[Stored data]
──────

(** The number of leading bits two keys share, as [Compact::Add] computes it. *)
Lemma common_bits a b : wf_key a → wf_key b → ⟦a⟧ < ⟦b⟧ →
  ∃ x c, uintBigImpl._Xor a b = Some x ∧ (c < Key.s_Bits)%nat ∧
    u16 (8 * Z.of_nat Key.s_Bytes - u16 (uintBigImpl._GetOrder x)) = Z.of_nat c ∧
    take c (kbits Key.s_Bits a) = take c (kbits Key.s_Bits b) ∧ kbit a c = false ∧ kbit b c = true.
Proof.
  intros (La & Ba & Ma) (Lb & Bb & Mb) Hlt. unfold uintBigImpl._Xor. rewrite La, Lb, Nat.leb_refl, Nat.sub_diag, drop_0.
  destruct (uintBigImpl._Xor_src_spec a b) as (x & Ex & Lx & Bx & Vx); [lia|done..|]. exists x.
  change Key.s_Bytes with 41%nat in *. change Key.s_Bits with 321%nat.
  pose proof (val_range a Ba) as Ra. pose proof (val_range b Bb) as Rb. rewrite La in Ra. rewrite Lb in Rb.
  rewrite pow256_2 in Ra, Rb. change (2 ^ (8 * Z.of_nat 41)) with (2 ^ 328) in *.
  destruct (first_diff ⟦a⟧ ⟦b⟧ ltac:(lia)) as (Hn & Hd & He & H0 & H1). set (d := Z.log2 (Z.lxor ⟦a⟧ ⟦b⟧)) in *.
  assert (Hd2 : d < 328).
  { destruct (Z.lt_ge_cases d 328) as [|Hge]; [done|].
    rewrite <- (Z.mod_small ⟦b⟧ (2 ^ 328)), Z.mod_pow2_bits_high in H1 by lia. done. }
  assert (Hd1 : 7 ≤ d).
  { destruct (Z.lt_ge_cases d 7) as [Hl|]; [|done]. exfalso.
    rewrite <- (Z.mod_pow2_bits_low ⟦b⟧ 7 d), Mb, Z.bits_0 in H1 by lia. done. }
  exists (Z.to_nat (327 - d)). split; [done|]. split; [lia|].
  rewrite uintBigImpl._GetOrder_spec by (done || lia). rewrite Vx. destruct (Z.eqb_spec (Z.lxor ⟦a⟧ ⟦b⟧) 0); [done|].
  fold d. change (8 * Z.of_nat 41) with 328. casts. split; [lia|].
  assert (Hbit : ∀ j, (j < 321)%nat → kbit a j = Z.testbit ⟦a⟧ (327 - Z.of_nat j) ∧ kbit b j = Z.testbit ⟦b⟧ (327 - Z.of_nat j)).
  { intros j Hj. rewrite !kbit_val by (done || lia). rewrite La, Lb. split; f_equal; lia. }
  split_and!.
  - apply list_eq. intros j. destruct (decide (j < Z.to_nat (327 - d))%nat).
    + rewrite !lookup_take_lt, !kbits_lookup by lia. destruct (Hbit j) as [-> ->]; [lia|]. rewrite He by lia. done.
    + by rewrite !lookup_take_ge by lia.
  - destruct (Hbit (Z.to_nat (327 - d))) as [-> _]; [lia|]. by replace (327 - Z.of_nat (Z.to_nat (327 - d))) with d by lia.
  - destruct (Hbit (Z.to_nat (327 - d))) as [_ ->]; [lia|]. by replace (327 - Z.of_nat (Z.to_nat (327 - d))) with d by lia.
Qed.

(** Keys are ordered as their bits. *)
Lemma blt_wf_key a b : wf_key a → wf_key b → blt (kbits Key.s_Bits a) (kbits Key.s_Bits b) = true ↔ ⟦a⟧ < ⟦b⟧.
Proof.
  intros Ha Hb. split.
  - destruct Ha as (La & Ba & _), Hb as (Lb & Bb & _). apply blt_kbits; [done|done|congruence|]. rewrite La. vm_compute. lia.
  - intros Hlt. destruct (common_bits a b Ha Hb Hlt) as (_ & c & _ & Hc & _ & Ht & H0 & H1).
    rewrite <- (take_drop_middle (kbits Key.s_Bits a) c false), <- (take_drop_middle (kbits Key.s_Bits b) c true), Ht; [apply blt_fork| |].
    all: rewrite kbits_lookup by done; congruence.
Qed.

──────

### The task
Print again the lines of the entries above that fall between the line holding "destruct (uintBigImpl._Xor_src_spec a" and the line holding "fold d. change", inclusive, exactly as they stand.

### Your solution
  destruct (uintBigImpl._Xor_src_spec a b) as (x & Ex & Lx & Bx & Vx); [lia|done..|]. exists x.
  change Key.s_Bytes with 41%nat in *. change Key.s_Bits with 321%nat.
  pose proof (val_range a Ba) as Ra. pose proof (val_range b Bb) as Rb. rewrite La in Ra. rewrite Lb in Rb.
  rewrite pow256_2 in Ra, Rb. change (2 ^ (8 * Z.of_nat 41)) with (2 ^ 328) in *.
  destruct (first_diff ⟦a⟧ ⟦b⟧ ltac:(lia)) as (Hn & Hd & He & H0 & H1). set (d := Z.log2 (Z.lxor ⟦a⟧ ⟦b⟧)) in *.
  assert (Hd2 : d < 328).
  { destruct (Z.lt_ge_cases d 328) as [|Hge]; [done|].
    rewrite <- (Z.mod_small ⟦b⟧ (2 ^ 328)), Z.mod_pow2_bits_high in H1 by lia. done. }
  assert (Hd1 : 7 ≤ d).
  { destruct (Z.lt_ge_cases d 7) as [Hl|]; [|done]. exfalso.
    rewrite <- (Z.mod_pow2_bits_low ⟦b⟧ 7 d), Mb, Z.bits_0 in H1 by lia. done. }
  exists (Z.to_nat (327 - d)). split; [done|]. split; [lia|].
  rewrite uintBigImpl._GetOrder_spec by (done || lia). rewrite Vx. destruct (Z.eqb_spec (Z.lxor ⟦a⟧ ⟦b⟧) 0); [done|].
  fold d. change (8 * Z.of_nat 41) with 328. casts. split; [lia|].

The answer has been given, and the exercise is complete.